Synology DiskStation DS423+
If a 2-bay NAS is not enough, the DS423+ offers four bays with the same Synology software experience. The Intel Celeron J4125 processor handles 4K transcoding just like the DS224+, but with four bays, you have significantly more storage and RAID options.
Four bays support RAID 5 or SHR, which gives you the capacity of three drives with the redundancy to survive one drive failure.
With 18TB drives, that is roughly 54TB of usable storage with protection. For large media libraries, this eliminates the constant juggling of files to free up space.
The two NVMe M.2 SSD slots on the bottom of the unit can be used as SSD cache to speed up frequently accessed files. For media serving, this means album art, metadata, and frequently played content loads faster. It is not essential, but it improves the user experience noticeably.
The 2GB RAM (expandable to 6GB) is the same as the DS224+, which is sufficient for media serving but tight if you run many background services.
If budget allows, adding an extra 4GB stick at setup time is a worthwhile upgrade.
TerraMaster F2-223
TerraMaster offers a compelling budget alternative to Synology and QNAP. The F2-223 uses an Intel Celeron N4505 processor that handles 4K transcoding through Plex with hardware acceleration. At a significantly lower price than the Synology DS224+, it delivers similar media serving capability.
The TOS (TerraMaster Operating System) is less polished than Synology's DSM but has improved significantly in recent years.
It supports Docker containers, which means you can run Plex, Jellyfin, and other applications through containerized environments. The app ecosystem is smaller than Synology's, but the essential media server applications are all available.
Build quality is a step down from Synology and QNAP. The plastic chassis is not as solid, and the fan noise is slightly louder under load. For a media server that sits in a closet or garage, this is irrelevant.

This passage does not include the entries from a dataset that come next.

(* ===== verification/PyDict.v ===== *)
(** * Python dictionaries

    A [dict] with string keys, kept as the association list of its items in
    insertion order: assigning an existing key keeps its position, a new key
    is appended, and [d.values()] iterates in that order.  The order matters
    in the code (the repositories iterate over [self._items.values()]), the
    lookup does not: [dict_to_map] forgets it and the lemmas below relate the
    operations to those of stdpp's [gmap]. *)

From S2P Require Import Prelude.

Section PyDict.
Context {V : Type}.

Definition dict : Type := list (string * V).

Definition dempty : dict := [].

(** [d.get(k)] *)
Fixpoint dget (d : dict) (k : string) : option V :=
  match d with
  | [] => None
  | (k', v) :: d => if decide (k = k') then Some v else dget d k
  end.

(** [k in d] *)
Definition dmem (d : dict) (k : string) : bool :=
  match dget d k with Some _ => true | None => false end.

(** [d[k] = v] *)
Fixpoint dset (d : dict) (k : string) (v : V) : dict :=
  match d with
  | [] => [(k, v)]
  | (k', v') :: d => if decide (k = k') then (k', v) :: d else (k', v') :: dset d k v
  end.

(** [d.pop(k, None)]: the dictionary afterwards. *)
Fixpoint dpop (d : dict) (k : string) : dict :=
  match d with
  | [] => []
  | (k', v') :: d => if decide (k = k') then d else (k', v') :: dpop d k
  end.

Definition dkeys (d : dict) : list string := d.*1.
Definition dvalues (d : dict) : list V := d.*2.

(** [d.update(e)] *)
Definition dupdate (d e : dict) : dict :=
  foldl (λ d kv, dset d kv.1 kv.2) d e.

Definition dict_wf (d : dict) : Prop := NoDup (dkeys d).

Definition dict_to_map (d : dict) : gmap string V := list_to_map d.

Implicit Types (d e : dict) (k : string) (v : V).

Lemma dget_dset d k v k' :
  dget (dset d k v) k' = if decide (k' = k) then Some v else dget d k'.
Proof.
  induction d as [|[k0 v0] d IH]; simpl; [done|].
  destruct (decide (k = k0)) as [->|]; simpl.
  - by destruct (decide (k' = k0)).
  - rewrite IH. destruct (decide (k' = k0)), (decide (k' = k)); congruence.
Qed.

Lemma dget_dset_eq d k v : dget (dset d k v) k = Some v.
Proof. rewrite dget_dset. by rewrite decide_True. Qed.
Lemma dget_dset_ne d k k' v : k' ≠ k → dget (dset d k v) k' = dget d k'.
Proof. intros ?. rewrite dget_dset. by rewrite decide_False. Qed.

Lemma dget_None d k : dget d k = None ↔ k ∉ dkeys d.
Proof.
  induction d as [|[k0 v0] d IH]; simpl; [set_solver|].
  destruct (decide (k = k0)) as [->|]; [set_solver|]. rewrite IH. set_solver.
Qed.

Lemma dget_Some_elem d k v : dget d k = Some v → (k, v) ∈ d.
Proof.
  induction d as [|[k0 v0] d IH]; simpl; [done|].
  destruct (decide (k = k0)) as [->|]; intros; simplify_eq; set_solver.
Qed.

Lemma dget_elem d k v : dict_wf d → (k, v) ∈ d → dget d k = Some v.
Proof.
  unfold dict_wf. induction d as [|[k0 v0] d IH]; simpl; [set_solver|].
  rewrite NoDup_cons, elem_of_cons. intros [Hn Hnd] [?|Hin]; simplify_eq.
  - by rewrite decide_True.
  - rewrite decide_False; [eauto|]. intros ->.
    apply Hn. apply list_elem_of_fmap. by exists (k0, v).
Qed.

Lemma dmem_true d k : dmem d k = true ↔ is_Some (dget d k).
Proof.
  unfold dmem. destruct (dget d k); (split; done) || (split; [by eexists|by intros [? ?]]).
Qed.
Lemma dmem_false d k : dmem d k = false ↔ dget d k = None.
Proof. unfold dmem. by destruct (dget d k). Qed.

Lemma dkeys_dset_mem d k v : k ∈ dkeys d → dkeys (dset d k v) = dkeys d.
Proof.
  induction d as [|[k0 v0] d IH]; simpl; [set_solver|].
  destruct (decide (k = k0)) as [->|]; [done|].
  intros Hin. simpl. f_equal. apply IH. set_solver.
Qed.

Lemma dset_fresh d k v : k ∉ dkeys d → dset d k v = d ++ [(k, v)].
Proof.
  induction d as [|[k0 v0] d IH]; simpl; [done|].
  intros Hn. rewrite decide_False by set_solver. rewrite IH by set_solver. done.
Qed.

Lemma dset_wf d k v : dict_wf d → dict_wf (dset d k v).
Proof.
  unfold dict_wf. intros Hnd. destruct (decide (k ∈ dkeys d)) as [Hin|Hn].
  - by rewrite dkeys_dset_mem.
  - rewrite dset_fresh by done. unfold dkeys. rewrite fmap_app. simpl.
    apply NoDup_app. split; [done|]. split; [set_solver|]. apply NoDup_singleton.
Qed.

Lemma dpop_sublist d k : sublist (dpop d k) d.
Proof.
  induction d as [|[k0 v0] d IH]; simpl; [constructor|].
  destruct (decide (k = k0)); by constructor.
Qed.

Lemma dpop_wf d k : dict_wf d → dict_wf (dpop d k).
Proof.
  unfold dict_wf, dkeys. intros Hnd. eapply sublist_NoDup; [done|].
  apply fmap_sublist, dpop_sublist.
Qed.

Lemma dget_dpop d k k' :
  dict_wf d → dget (dpop d k) k' = if decide (k' = k) then None else dget d k'.
Proof.
  unfold dict_wf. induction d as [|[k0 v0] d IH]; simpl.
  - by destruct (decide (k' = k)).
  - rewrite NoDup_cons. intros [Hn Hnd].
    destruct (decide (k = k0)) as [->|]; simpl.
    + destruct (decide (k' = k0)) as [->|]; [|done]. by apply dget_None.
    + rewrite IH by done. destruct (decide (k' = k0)), (decide (k' = k)); congruence.
Qed.

Lemma dvalues_elem d v : dict_wf d → v ∈ dvalues d ↔ ∃ k, dget d k = Some v.
Proof.
  intros Hwf. unfold dvalues. rewrite list_elem_of_fmap. split.
  - intros ([k v'] & -> & Hin). exists k. by apply dget_elem.
  - intros [k Hk]. exists (k, v). split; [done|]. by apply dget_Some_elem.
Qed.

Lemma dvalues_elem_weak d v : v ∈ dvalues d → ∃ k, (k, v) ∈ d.
Proof.
  unfold dvalues. rewrite list_elem_of_fmap. intros ([k v'] & -> & Hin). eauto.
Qed.

Lemma dvalues_dset d k v w : w ∈ dvalues (dset d k v) → w = v ∨ w ∈ dvalues d.
Proof.
  induction d as [|[k0 v0] d IH]; simpl; [set_solver|].
  destruct (decide (k = k0)); simpl; set_solver.
Qed.

Lemma dvalues_dpop d k w : w ∈ dvalues (dpop d k) → w ∈ dvalues d.
Proof.
  unfold dvalues. intros H. eapply elem_of_submseteq; [exact H|].
  apply sublist_submseteq, fmap_sublist, dpop_sublist.
Qed.

(** *** Refinement to finite maps *)

Lemma dget_map d k : dget d k = dict_to_map d !! k.
Proof.
  unfold dict_to_map. induction d as [|[k0 v0] d IH]; simpl; [done|].
  rewrite lookup_insert. destruct (decide (k = k0)) as [->|].
  - by rewrite decide_True.
  - by rewrite decide_False.
Qed.

Lemma dict_to_map_dset d k v : dict_to_map (dset d k v) = <[k := v]> (dict_to_map d).
Proof.
  apply map_eq. intros k'. rewrite <- dget_map, dget_dset, lookup_insert, <- dget_map.
  destruct (decide (k' = k)), (decide (k = k')); congruence.
Qed.

Lemma dict_to_map_dpop d k :
  dict_wf d → dict_to_map (dpop d k) = delete k (dict_to_map d).
Proof.
  intros Hwf. apply map_eq. intros k'.
  rewrite <- dget_map, dget_dpop by done. rewrite lookup_delete, <- dget_map.
  destruct (decide (k' = k)), (decide (k = k')); congruence.
Qed.

(** [update] gives precedence to the right-hand dictionary. *)
Lemma dget_dupdate d e k :
  dict_wf e → dget (dupdate d e) k =
    match dget e k with Some v => Some v | None => dget d k end.
Proof.
  unfold dupdate, dict_wf. revert d.
  induction e as [|[k0 v0] e IH]; intros d; simpl; [done|].
  rewrite NoDup_cons. intros [Hn Hnd]. rewrite IH by done.
  destruct (decide (k = k0)) as [->|].
  - assert (dget e k0 = None) as -> by by apply dget_None.
    apply dget_dset_eq.
  - destruct (dget e k); [done|]. by rewrite dget_dset_ne.
Qed.

Lemma dupdate_wf d e : dict_wf d → dict_wf (dupdate d e).
Proof.
  unfold dupdate. revert d. induction e as [|[k0 v0] e IH]; intros d Hd; simpl; [done|].
  apply IH. by apply dset_wf.
Qed.
End PyDict.
Arguments dict : clear implicits.

#[export] Hint Resolve dset_wf dpop_wf dupdate_wf NoDup_nil_2 : runtime.
(* ===== verification/JsonAccess.v ===== *)
(** * Reading JSON values

    How the code takes a decoded value apart: [v["k"]], [v.get("k", d)],
    [int(v)], [bool(v)], and the iteration of a list of strings.  Python does not
    check that what it reads as a string is one; where the model needs a string
    it takes only a string, and any other value raises [TypeError]. *)

From S2P Require Import Prelude PyDict PyStr Json Errors.

(** [v[k]] *)
Definition jindex (v : json) (k : string) : res json :=
  match v with
  | JObj o => match dget o k with Some x => Ok x | None => Raise (KeyError k) end
  | _ => Raise (TypeError "object is not subscriptable by a string")
  end.

(** [v.get(k, d)] *)
Definition jget (v : json) (k : string) (d : json) : res json :=
  match v with
  | JObj o => Ok (default d (dget o k))
  | _ => Raise (OtherError "object has no attribute 'get'")
  end.

Definition jstr (v : json) : res string :=
  match v with JStr s => Ok s | _ => Raise (TypeError "a string is required") end.

(** An object where a dictionary is read. *)
Definition jobject (v : json) : res json_object :=
  match v with JObj o => Ok o | _ => Raise (TypeError "an object is required") end.

(** [int(v)] of a number that is integral, a Boolean or a decimal string. *)
Definition jint (v : json) : res Z :=
  match v with
  | JInt n => Ok n
  | JBool b => Ok (if b then 1 else 0)
  | JStr s => py_int s
  | _ => Raise (TypeError "int() argument must be a string or a number")
  end.

Fixpoint jstrings (l : list json) : res (list string) :=
  match l with
  | [] => Ok []
  | v :: l => result_bind (jstr v) (λ s, result_map (cons s) (jstrings l))
  end.
(** [tuple(v)] of a list of strings. *)
Definition jstring_list (v : json) : res (list string) :=
  match v with JList l => jstrings l | _ => Raise (TypeError "object is not iterable") end.

Lemma jstrings_map l : jstrings (JStr <$> l) = Ok l.
Proof. induction l as [|s l IH]; [done|]. rewrite fmap_cons; cbn [jstrings jstr result_bind]. by rewrite IH. Qed.

(** The comparisons of literal keys that a look-up leaves behind. *)
Ltac literal_keys :=
  repeat match goal with
  | |- context [decide (?a = ?b)] =>
      first [rewrite (decide_True (P := a = b)) by reflexivity
            |rewrite (decide_False (P := a = b)) by discriminate]
  end.
(** [(.* )\}] with the greedy star: the text before the last [}] of the
    current line ([.] does not match a newline) and what follows it. *)
Fixpoint greedy_to_brace (s : string) : option (string * string) :=
  match s with
  | EmptyString => None
  | String a s' =>
      if decide (a = "010"%char) then None
      else match greedy_to_brace s' with
           | Some (x, r) => Some (String a x, r)
           | None => if decide (a = "}"%char) then Some (EmptyString, s') else None
           end
  end.

(** The groups of one match: [name], [operator] and [argument]. *)
Record expression : Type := mk_expression {
  expr_name : string;
  expr_op : option ascii;
  expr_arg : string;
}.

(** The pattern behind the name: [(?::([-?])(.* ))?\}]. *)
Definition match_tail (name r : string) : option (expression * string) :=
  match r with
  | String c r' =>
      if decide (c = "}"%char) then Some (mk_expression name None "", r')
      else if decide (c = ":"%char) then
        match r' with
        | String o r'' =>
            if decide (o = "-"%char ∨ o = "?"%char) then
              match greedy_to_brace r'' with
              | Some (arg, rest) => Some (mk_expression name (Some o) arg, rest)
              | None => None
              end
            else None
        | EmptyString => None
        end
      else None
  | EmptyString => None
  end.

(** [_EXPRESSION.match] at the head of [s]: the groups and the text after. *)
Definition match_expression (s : string) : option (expression * string) :=
  match s with
  | String d (String b s) =>
      if decide (d = "$"%char ∧ b = "{"%char) then
        match s with
        | String a _ =>
            if name_start a then let '(name, r) := span name_char s in match_tail name r
            else None
        | EmptyString => None
        end
      else None
  | _ => None
  end.

Section WithEnvironment.
Context (variables : dict string).

(** The inner [replace(match)]. *)
Definition replace (e : expression) : res string :=
  let required := "environment variable " +:+ expr_name e +:+ " is required" in
  match dget variables (expr_name e) with
  | Some v =>
      if str_truthy v then Ok v
      else match expr_op e with
           | Some o =>
               if decide (o = "-"%char) then Ok (expr_arg e)
               else Raise (ValueError (if str_truthy (expr_arg e) then expr_arg e else required))
           | None => Ok v
           end
  | None =>
      match expr_op e with
      | Some o =>
          if decide (o = "-"%char) then Ok (expr_arg e)
          else Raise (ValueError (if str_truthy (expr_arg e) then expr_arg e else required))
      | None => Raise (ValueError required)
      end
  end.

If it sits on your desk, the noise may be noticeable during heavy transcoding.
The 4GB of DDR4 RAM is generous for the price point and sufficient for media serving with room for additional services. Two drive bays support the same capacity options as the more expensive 2-bay competitors.
Which Hard Drives to Buy
The NAS unit is just the enclosure. You need to buy hard drives separately. For NAS use, buy drives specifically designed for NAS environments.
The Western Digital Red Plus and Seagate IronWolf lines are the two most popular choices. These drives are rated for 24/7 operation, handle the vibration of being next to other spinning drives, and come with longer warranties than desktop drives.
For capacity, 4TB is the minimum practical size for a media server. 8TB or larger gives you room to grow without upgrading drives within the first year.
The per-TB price gets better as drive sizes increase, so buying fewer large drives is typically more cost-effective than many small ones.
SSDs are not worth the cost for media storage. The sequential read speeds of modern hard drives are more than sufficient for streaming 4K video, and the per-TB cost of SSDs is dramatically higher. Use SSDs only for the optional cache slots if your NAS supports them.
Getting Started With Plex
Plex is the most popular media server software for a reason.
It automatically scrapes metadata, cover art, and descriptions for your movies and TV shows. It organizes everything into a library that looks similar to Netflix. It streams to Plex apps on virtually every platform including smart TVs, phones, tablets, game consoles, and web browsers.
Install Plex from your NAS's package manager, point it at your media folders, and let it scan. The initial scan of a large library can take hours, but subsequent updates are fast.
Plex Pass (the paid subscription) unlocks hardware transcoding, which is essential for 4K performance on the NAS units listed here.
If you prefer an open-source alternative, Jellyfin provides similar functionality without any subscription fees. It runs on all the NAS units listed here through Docker and has improved rapidly in recent years. The interface is not as polished as Plex, but it is free and has no locked features behind a paywall.